Joe Stone is a senior lecturer in skill acquisition and performance analysis at Sheffield Hallam University's academy of sport and physical activity. He told the BBC James's incredible recall is actually "quite normal" for elite sports players - and amounts to fine-tuning of the brain.
"The original research was with master chess players in the 70s, looking at how they can recall or recognise patterns of play," he says. "And then sports expertise researchers caught on to that and moved it into the sporting domain to see if sportspeople can do that. So that was first done in the 1980s in basketball.
"Through lots of domain-specific practice - through the basketball players practising a lot - they build up these really specialised and refined knowledge structures in their memory. And then that allows them to predict or anticipate play."
So does this mean James has total recall when it comes to birthdays or pub quizzes? Dr Stone reckons not.
"It's very domain-specific.
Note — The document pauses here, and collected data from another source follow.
Lemma write_metrics_failure_is_one_error_unavailable :
  (∃ batch,
     (fill_batch a_client 0 "run-1" "us-central1" batch_of_three [] []).1
       = Returned batch ∧
     commit_unavailable batch = Some (SinkError "503 Service Unavailable")) ∧
  ∃ warnings,
    write_metrics a_client commit_unavailable 0 batch_of_three
      "run-1" "us-central1" empty_world
      = (Raised (MLDiagnosticError
                   "Failed to write metrics batch to Cloud Logging: 503 Service Unavailable"
                   (SinkError "503 Service Unavailable")),
         World [] warnings) ∧
    Forall is_warning warnings.
Proof.
  assert (∃ batch,
            (fill_batch a_client 0 "run-1" "us-central1" batch_of_three [] []).1
              = Returned batch ∧
            commit_unavailable batch = Some (SinkError "503 Service Unavailable"))
    as H by (eexists; split; reflexivity).
  split; [exact H|].
  exact (write_metrics_failure_is_one_error a_client commit_unavailable 0
           batch_of_three "run-1" "us-central1" empty_world
           (SinkError "503 Service Unavailable") (or_intror H)).
Defined.

(** C8: the count in the closing message is [len(metrics)], records
    skipped for their value type included.  Of the three records of this
    batch the second is skipped: two entries reach the sink, and the
    message says 3. *)
Lemma write_metrics_counts_skipped_record :
  ∃ entry1 entry2 warning,
    write_metrics a_client commit_ok 0 batch_of_three "run-1" "us-central1"
      empty_world
    = (Returned (),
       World [entry1; entry2]
             [warning;
              LogRecord "INFO" "Successfully written %d metrics in batch."
                [ArgLen 3]]) ∧
    is_warning warning.
Proof. do 3 eexists. split; reflexivity. Qed.
Lemma recoverState_keeps_anchor R p delta pose0 lights0 numCameras :
  anchor_is pose0 lights0 numCameras p →
  anchor_is pose0 lights0 numCameras
            (recoverState (specUpdate R p delta) (saveState p)).
Proof. intros (Hp & Hl & Hn). by repeat split. Qed.

(** The parameters after one turn of the loop: those of the trial step, or
    the trial step with the saved state put back. *)
Lemma iteration_parameters env C ef (st : LoopState C) :
  residuals ef ≠ [] →
  length (valsAndCache (ls_curValues st)) = length (residuals ef) →
  ∃ log delta st',
    iteration env C ef st = Some (log, st') ∧
    length (valsAndCache (ls_curValues st')) = length (residuals ef) ∧
    (ls_parameters st' = update C (ls_parameters st) delta ∨
     ls_parameters st' =
       recoverState (update C (ls_parameters st) delta)
                    (saveState (ls_parameters st))).
Proof.
  intros Hres Hlen.
  assert (Hcur : is_Some (totalEnergy (ls_curValues st))).
  { apply totalEnergy_is_Some. intros Hnil. rewrite Hnil in Hlen.
    by destruct (residuals ef). }
  destruct Hcur as [curEnergy Hcur].
  unfold iteration. rewrite Hcur. cbn [mbind option_bind].
  destruct (createDerivatives_is_Some env C ef (ls_parameters st)
              (ls_curValues st) (ls_hostToTarget st)
              (mkPrecomputedMotionDerivatives (cam ef) (ls_parameters st))
              (ls_lightHostToTarget st) Hlen) as [d Hd].
  set (refreshed := if ls_parametersUpdated st then _ else _).
  assert (Href : ∃ m cd hs g, refreshed = Some (m, cd, hs, g)).
  { subst refreshed. destruct (ls_parametersUpdated st).
    - rewrite Hd. cbn [mbind option_bind]. by do 4 eexists.
    - by do 4 eexists. }
  destruct Href as (m & cd & hs & g & ->). cbn [mbind option_bind].
  set (delta := solve C (levenbergMarquardtDamp C hs (ls_lambda st)) g).
  fold (trialValues env C ef st delta).
  assert (Hnew : is_Some (totalEnergy (trialValues env C ef st delta))).
  { apply totalEnergy_is_Some, createValues_nonempty, Hres. }
  destruct Hnew as [newEnergy Hnew]. rewrite Hnew. cbn [mbind option_bind].
  eexists _, delta, _. split; [reflexivity |].
  destruct (geb newEnergy curEnergy); cbn [ls_curValues ls_parameters].
  - split; [done |]. by right.
  - split; [apply createValues_length |]. by left.
Qed.
(* ===== verification/_CoqProject ===== *)
-Q . S2P
Prelude.v
ByteOrder.v
Protocol.v
WireFrames.v
WireStream.v
WireAck.v
WireAckProofs.v
WireAckParse.v
WireHeader.v
PacketUnpacker.v
MinMax.v
AckReceived.v
AckReceivedProofs.v
ConnParams.v
FlowControl.v
FlowControlProofs.v
StreamSorter.v
StreamSorterProofs.v
Stream.v
StreamDelivery.v
StreamsMap.v
StreamsMapProofs.v
StreamFramer.v
StreamFramerProofs.v
Float.v
RTTStats.v
SentPackets.v
SentPacketsProofs.v
GoFloat.v
Cubic.v
CubicProofs.v
Olia.v
OliaProofs.v
Path.v
PacketPacker.v
PackerProofs.v
Session.v
Scheduler.v
SchedulerProofs.v
HandshakeMessage.v
Fnv.v
Gcm.v
AesTables.v
Aes.v
AesProofs.v
Aead.v
ServerConfig.v
CryptoSetup.v
CryptoSetupProofs.v
Handshake.v
SessionStreams.v
SessionProofs.v
SessionLoop.v
SessionLoopProofs.v
Endpoints.v
EndpointsProofs.v
CertCompression.v
CertChain.v
Mint.v
TlsSetup.v
PconnManager.v
Http.v
(** Version negotiation picks the first of our versions that the peer
    offers too, and reports [VersionUnsupported] exactly when there is none. *)
Theorem ChooseSupportedVersion_spec ours theirs :
  (exists pre v post, ours = pre ++ v :: post /\ v ∈ theirs /\ (forall x, x ∈ pre -> x ∉ theirs)
     /\ ChooseSupportedVersion ours theirs = v)
  \/ ((forall x, x ∈ ours -> x ∉ theirs) /\ ChooseSupportedVersion ours theirs = VersionUnsupported).
Proof.
  induction ours as [|o ours IH]; simpl.
  - right. split; [by intros x ?%elem_of_nil|done].
  - destruct (offered theirs o) eqn:Ho.
    + left. exists [], o, ours. rewrite offered_In in Ho.
      split; [done|]. split; [done|]. split; [by intros x ?%elem_of_nil|done].
    + assert (Hn : o ∉ theirs) by (rewrite <- offered_In, Ho; done).
      destruct IH as [(pre & v & post & -> & Hv & Hpre & Heq)|[Hall Heq]].
      * left. exists (o :: pre), v, post. split; [done|]. split; [done|]. split; [|done].
        intros x [->|Hx]%elem_of_cons; [done|by apply Hpre].
      * right. split; [|done]. intros x [->|Hx]%elem_of_cons; [done|by apply Hall].
Qed.
Definition MinLength (f : t) (version : Z) : res Z :=
  let length := 1 + calculateStreamIDLength f + getOffsetLength f in
  Ok (if f.(DataLenPresent) then length + 2 else length).

End StreamFrame.

(** ** The unused DATAGRAM frame: a STREAM frame without the marker *)

Module DatagramFrame.

Record t : Type := mk {
  StreamID : Z; FinBit : bool; DataLenPresent : bool; Offset : Z; Data : list Z
}.

Definition DataLen (f : t) : Z := Z.of_nat (length f.(Data)).

Definition calculateStreamIDLength (f : t) : Z :=
  if f.(StreamID) <? Z.shiftl 1 8 then 1
  else if f.(StreamID) <? Z.shiftl 1 16 then 2
  else if f.(StreamID) <? Z.shiftl 1 24 then 3
  else 4.

Definition getOffsetLength (f : t) : Z :=
  if f.(Offset) =? 0 then 0
  else if f.(Offset) <? Z.shiftl 1 16 then 2
  else if f.(Offset) <? Z.shiftl 1 24 then 3
  else if f.(Offset) <? Z.shiftl 1 32 then 4
  else if f.(Offset) <? Z.shiftl 1 40 then 5
  else if f.(Offset) <? Z.shiftl 1 48 then 6
  else if f.(Offset) <? Z.shiftl 1 56 then 7
  else 8.

Definition Parse (version : Z) : Reader t :=
  typeByte ← ReadByte;
  let finBit := 0 <? Z.land typeByte 0x40 in
  let dataLenPresent := 0 <? Z.land typeByte 0x20 in
  let offsetLen := Z.shiftr (Z.land typeByte 0x1c) 2 in
  let offsetLen := if negb (offsetLen =? 0) then u8 (offsetLen + 1) else offsetLen in
  let streamIDLen := u8 (Z.land typeByte 0x3 + 1) in
  sid ← ReadUintN (GetByteOrder version) streamIDLen;
  offset ← ReadUintN (GetByteOrder version) offsetLen;
  dataLen ← (if dataLenPresent then ReadUint16 (GetByteOrder version) else mret 0);
  _ ← rguard (u16 MaxPacketSize <? dataLen) (QuicError InvalidStreamData "data len too large");
  rlen ← RLen;
  let dataLen := if negb dataLenPresent then u16 rlen else dataLen in
  data ← (if negb (dataLen =? 0) then ReadFull (Z.to_nat dataLen) else mret []);
  let frame := mk (u32 sid) finBit dataLenPresent offset data in
  _ ← rguard (u64 (offset + DataLen frame) <? offset)
        (QuicError InvalidStreamData "data overflows maximum offset");
  _ ← rguard (negb finBit && (DataLen frame =? 0)) (Prelude.ErrorCode EmptyStreamFrameNoFin);
  mret frame.

Definition typeByte (f : t) : Z :=
  let b := 0x80 in
  let b := if f.(FinBit) then Z.lxor b 0x40 else b in
  let b := if f.(DataLenPresent) then Z.lxor b 0x20 else b in
  let offsetLength := getOffsetLength f in
  let b := if 0 <? offsetLength then Z.lxor b (u8 (Z.shiftl (u8 (u8 offsetLength - 1)) 2)) else b in
  Z.lxor b (u8 (calculateStreamIDLength f - 1)).

(** The two switches are those of the STREAM frame. *)
Definition Write (f : t) (version : Z) : Writer :=
  wguard ((DataLen f =? 0) && negb f.(FinBit))
    (ErrorsNew "StreamFrame: attempting to write empty frame without FIN") ;;;
  WriteByte (typeByte f) ;;;
  StreamFrame.writeStreamID version (calculateStreamIDLength f) f.(StreamID) ;;;
  StreamFrame.writeOffset version (getOffsetLength f) f.(Offset) ;;;
  wwhen f.(DataLenPresent) (WriteUint16 (GetByteOrder version) (u16 (DataLen f))) ;;;
  Prelude.Write f.(Data).

Definition MinLength (f : t) (version : Z) : res Z :=
  let length := 1 + calculateStreamIDLength f + getOffsetLength f in
  Ok (if f.(DataLenPresent) then length + 2 else length).

(** The same frame as a STREAM frame. *)
Definition to_stream (f : t) : StreamFrame.t :=
  StreamFrame.mk f.(StreamID) false f.(FinBit) f.(DataLenPresent) f.(Offset) f.(Data).
Definition of_stream (f : StreamFrame.t) : t :=
  mk f.(StreamFrame.StreamID) f.(StreamFrame.FinBit) f.(StreamFrame.DataLenPresent)
    f.(StreamFrame.Offset) f.(StreamFrame.Data).

Lemma dg_Write_stream f version : Write f version = StreamFrame.Write (to_stream f) version.
Proof. done. Qed.

(** The parser is the STREAM parser without the cleared bit. *)
Lemma dg_Parse_stream version tb r f r' :
  StreamFrame.Parse_fields version tb r = Ok (f, r') ->
  Parse version (tb :: r) = Ok (of_stream f, r').
Proof.
  unfold StreamFrame.Parse_fields, Parse. intros H. rstep. revert H.
  intros (sid & r1 & Hsid & H)%rbind_Ok_inv. erewrite rbind_Ok; [|exact Hsid].
  apply rbind_Ok_inv in H as (off & r2 & Hoff & H). erewrite rbind_Ok; [|exact Hoff].
  apply rbind_Ok_inv in H as (dl & r3 & Hdl & H). erewrite rbind_Ok; [|exact Hdl].
  apply rbind_Ok_inv in H as ([] & r4 & Hg & H). erewrite rbind_Ok; [|exact Hg].
  apply rbind_Ok_inv in H as (rl & r5 & Hrl & H). erewrite rbind_Ok; [|exact Hrl].
  apply rbind_Ok_inv in H as (data & r6 & Hd & H). erewrite rbind_Ok; [|exact Hd].
  apply rbind_Ok_inv in H as ([] & r7 & Hg1 & H). erewrite rbind_Ok; [|exact Hg1].
  apply rbind_Ok_inv in H as ([] & r8 & Hg2 & H). erewrite rbind_Ok; [|exact Hg2].
  by injection H as <- <-.
Qed.

End DatagramFrame.

(** ** The type byte *)

Module StreamProofs.
Import StreamFrame.

(** The type byte as a function of what it encodes. *)
Definition tb (m fin dlp : bool) (ol sl : Z) : Z :=
  let b := 0x80 in
  let b := if m then Z.lxor b 0x01 else b in
  let b := if fin then Z.lxor b 0x40 else b in
  let b := if dlp then Z.lxor b 0x20 else b in
  let b := if 0 <? ol then Z.lxor b (u8 (Z.shiftl (u8 (u8 ol - 1)) 2)) else b in
  Z.lxor b (u8 (sl - 1)).

Definition offset_len_ok (ol : Z) : Prop := ol = 0 \/ 2 <= ol <= 8.

Lemma calculateStreamIDLength_range f : 1 <= calculateStreamIDLength f <= 4.
Proof. unfold calculateStreamIDLength. zcases; lia. Qed.

Lemma getOffsetLength_ok f : offset_len_ok (getOffsetLength f).
Proof. unfold getOffsetLength, offset_len_ok. zcases; lia. Qed.

Lemma sid_fits f :
  in_width 32 f.(StreamID) -> in_width (8 * calculateStreamIDLength f) f.(StreamID).
Proof.
  unfold calculateStreamIDLength, in_width. rewrite !Z.shiftl_mul_pow2, !Z.mul_1_l by lia.
  zcases; lia.
Qed.

Lemma offset_fits f :
  in_width 64 f.(Offset) -> in_width (8 * getOffsetLength f) f.(Offset).
Proof.
  unfold getOffsetLength, in_width. rewrite !Z.shiftl_mul_pow2, !Z.mul_1_l by lia.
  zcases; subst; try lia.
Qed.

(** What a decoder of the type byte sees in each field. *)
Definition tb_fields (b : Z) : bool * bool * Z * Z :=
  (0 <? Z.land b 0x40, 0 <? Z.land b 0x20,
   (let ol := Z.shiftr (Z.land b 0x1c) 2 in if negb (ol =? 0) then u8 (ol + 1) else ol),
   u8 (Z.land b 0x3 + 1)).

Lemma tb_cases (P : Z -> Z -> Prop) ol sl :
  offset_len_ok ol -> 1 <= sl <= 4 ->
  Forall (fun ol => Forall (P ol) [1; 2; 3; 4]) [0; 2; 3; 4; 5; 6; 7; 8] -> P ol sl.
Proof.
  intros Hol Hsl. rewrite Forall_forall. intros H.
  assert (Ho : In ol [0; 2; 3; 4; 5; 6; 7; 8]) by (unfold offset_len_ok in Hol; simpl; lia).
  assert (Hs : In sl [1; 2; 3; 4]) by (simpl; lia).
  specialize (H ol). rewrite <- list_elem_of_In in Ho, Hs.
  specialize (H Ho). rewrite Forall_forall in H. by apply H.
Qed.

(** Without the marker every field is read back from the whole type byte. *)
Lemma tb_fields_unmarked fin dlp ol sl :
  offset_len_ok ol -> 1 <= sl <= 4 -> tb_fields (tb false fin dlp ol sl) = (fin, dlp, ol, sl).
Proof.
  intros Hol Hsl. apply (tb_cases (fun ol sl => tb_fields (tb false fin dlp ol sl) = (fin, dlp, ol, sl)));
    [done..|]. repeat constructor; destruct fin, dlp; reflexivity.
Qed.

(** With the lowest bit cleared, as the STREAM parser does, the marker has no
    effect and the stream ID length loses its lowest bit. *)
Lemma tb_fields_masked m fin dlp ol sl :
  offset_len_ok ol -> 1 <= sl <= 4 ->
  tb_fields (Z.land (tb m fin dlp ol sl) 0xFE) = (fin, dlp, ol, 2 * ((sl - 1) / 2) + 1).
Proof.
  intros Hol Hsl.
  apply (tb_cases (fun ol sl => tb_fields (Z.land (tb m fin dlp ol sl) 0xFE)
                                = (fin, dlp, ol, 2 * ((sl - 1) / 2) + 1))); [done..|].
  repeat constructor; destruct m, fin, dlp; reflexivity.
Qed.

(** ** Round trip *)

(** The frame can be written: a valid stream ID, an end offset that does not
    overflow, not empty without FIN, and a data length that fits. *)
Definition wf (f : t) : Prop :=
  in_width 32 f.(StreamID) /\ 0 <= f.(Offset) /\ f.(Offset) + DataLen f < 2 ^ 64
  /\ (f.(FinBit) = true \/ 0 < DataLen f)
  /\ (if f.(DataLenPresent) then DataLen f <= MaxPacketSize else DataLen f < 2 ^ 16).

Definition enc_fields (f : t) (version : Z) : list Z :=
  bo_enc (bo:=GetByteOrder version) (Z.to_nat (calculateStreamIDLength f)) f.(StreamID)
  ++ bo_enc (bo:=GetByteOrder version) (Z.to_nat (getOffsetLength f)) f.(Offset)
  ++ (if f.(DataLenPresent) then bo_enc (bo:=GetByteOrder version) 2 (u16 (DataLen f)) else [])
  ++ f.(Data).

Definition enc (f : t) (version : Z) : list Z := [typeByte f] ++ enc_fields f version.

Lemma writeStreamID_enc version sl sid :
  1 <= sl <= 4 -> in_width (8 * sl) sid ->
  writes (writeStreamID version sl sid) (bo_enc (bo:=GetByteOrder version) (Z.to_nat sl) sid).
Proof.
  intros Hsl Hsid. unfold writeStreamID, in_width in *.
  assert (Hc : sl = 1 \/ sl = 2 \/ sl = 3 \/ sl = 4) by lia.
  destruct Hc as [->|[->|[->| ->]]]; cbn [Z.eqb Pos.eqb].
  - change (Z.to_nat 1) with 1%nat. rewrite bo_enc_1. apply writes_WriteByte.
  - unwrap. apply bo_WriteUint16.
  - unwrap. by apply bo_WriteUint24.
  - unwrap. apply bo_WriteUint32.
Qed.

Lemma writeOffset_enc version ol off :
  offset_len_ok ol -> in_width (8 * ol) off ->
  writes (writeOffset version ol off) (bo_enc (bo:=GetByteOrder version) (Z.to_nat ol) off).
Proof.
  intros Hol Hoff. unfold writeOffset, in_width, offset_len_ok in *.
  assert (Hc : ol = 0 \/ ol = 2 \/ ol = 3 \/ ol = 4 \/ ol = 5 \/ ol = 6 \/ ol = 7 \/ ol = 8) by lia.
  destruct Hc as [->|[->|[->|[->|[->|[->|[->| ->]]]]]]]; cbn [Z.eqb Pos.eqb]; unwrap;
    auto with wire.
  change (Z.to_nat 0) with 0%nat. rewrite bo_enc_0. apply writes_wskip.
Qed.

Lemma Write_enc f version : wf f -> writes (Write f version) (enc f version).
Proof.
  intros (H1 & H2 & H3 & H4 & H5). unfold Write, enc, enc_fields.
  eapply writes_eq; [apply app_nil_l|]. apply writes_seq.
  { apply writes_wguard. destruct (Z.eqb_spec (DataLen f) 0); [|done].
    destruct H4 as [->|]; [done|lia]. }
  apply writes_seq; [auto with wire|].
  apply writes_seq; [apply writeStreamID_enc;
    [apply calculateStreamIDLength_range|by apply sid_fits]|].
  apply writes_seq; [apply writeOffset_enc;
    [apply getOffsetLength_ok|apply offset_fits; unfold in_width, DataLen in *; lia]|].
  apply writes_seq; [|auto with wire].
  apply writes_wwhen. auto with wire.
Qed.

Definition unmark (f : t) : t :=
  mk f.(StreamID) false f.(FinBit) f.(DataLenPresent) f.(Offset) f.(Data).

(** Reading the data: the explicit length, or the rest of the packet. *)
Lemma read_data_enc f version r k :
  wf f -> (f.(DataLenPresent) = false -> r = []) ->
  (dataLen ← (if f.(DataLenPresent) then ReadUint16 (GetByteOrder version) else mret 0);
   _ ← rguard (u16 MaxPacketSize <? dataLen) (QuicError InvalidStreamData "data len too large");
   rlen ← RLen;
   let dataLen := if negb f.(DataLenPresent) then u16 rlen else dataLen in
   data ← (if negb (dataLen =? 0) then ReadFull (Z.to_nat dataLen) else mret []);
   k data : Reader t)
    ((if f.(DataLenPresent) then bo_enc (bo:=GetByteOrder version) 2 (u16 (DataLen f)) else [])
     ++ f.(Data) ++ r) = k f.(Data) r.
Proof.
  intros (_ & _ & _ & _ & H5) Hr. unfold DataLen in *. change (u16 MaxPacketSize) with 1350.
  change MaxPacketSize with 1350 in H5.
  destruct f.(DataLenPresent); cbn [negb].
  - rewrite (u16_small (Z.of_nat _)) by lia.
    erewrite rbind_Ok; [|apply ReadUint16_enc; solve_width].
    erewrite rbind_Ok; [|apply rguard_false; zcases; lia || done].
    erewrite rbind_Ok; [|done].
    destruct (Z.eqb_spec (Z.of_nat (length f.(Data))) 0) as [H0|H0]; cbn [negb].
    + assert (Hd : f.(Data) = []) by (apply nil_length_inv; lia). by rewrite Hd.
    + erewrite rbind_Ok; [|apply ReadFull_app_len; lia]. done.
  - rewrite (Hr eq_refl), app_nil_r. cbn [app].
    erewrite rbind_Ok; [|done]. erewrite rbind_Ok; [|by apply rguard_false].
    erewrite rbind_Ok; [|done]. rewrite u16_small by lia.
    destruct (Z.eqb_spec (Z.of_nat (length f.(Data))) 0) as [H0|H0]; cbn [negb].
    + assert (Hd : f.(Data) = []) by (apply nil_length_inv; lia). by rewrite Hd.
    + rewrite <- (app_nil_r f.(Data)) at 2.
      erewrite rbind_Ok; [|apply ReadFull_app_len; lia]. done.
Qed.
They might not have an expert memory for general knowledge, but in that one domain they're really skilled at being able to recall information."
Veteran NBA journalist Chris Sheridan brought the basketball perspective, reminding us that James, now 33, has more than just practice on his side.
"LeBron James is unique in that he is the only person in human history who does not age as he gets older," he says. "There is no discernible drop-off in his skill level. Quite the contrary, his stamina and productivity go against the grain of what we witness - not just in sports, but in general.
"Whether it's something that happened 10 seconds ago, 10 minutes ago, 10 days ago, 10 months ago, 10 years ago... he's a student of the game. Not only on a day-to-day basis but also from a historical context.
"He is also a sponge when it comes to soaking up the information that's given to him by the team's assistant coaches, co-ordinators, nutritionists - everybody."
In other words, James is a workhorse as well as a genetic lottery winner. And it's all getting saved up for the next game - or future press conference showboating.
"LeBron is clearly paying very, very close attention," says Mr Sheridan. "And I think it's a testament to his intelligence that he's applying his ability to learn on such an efficient level."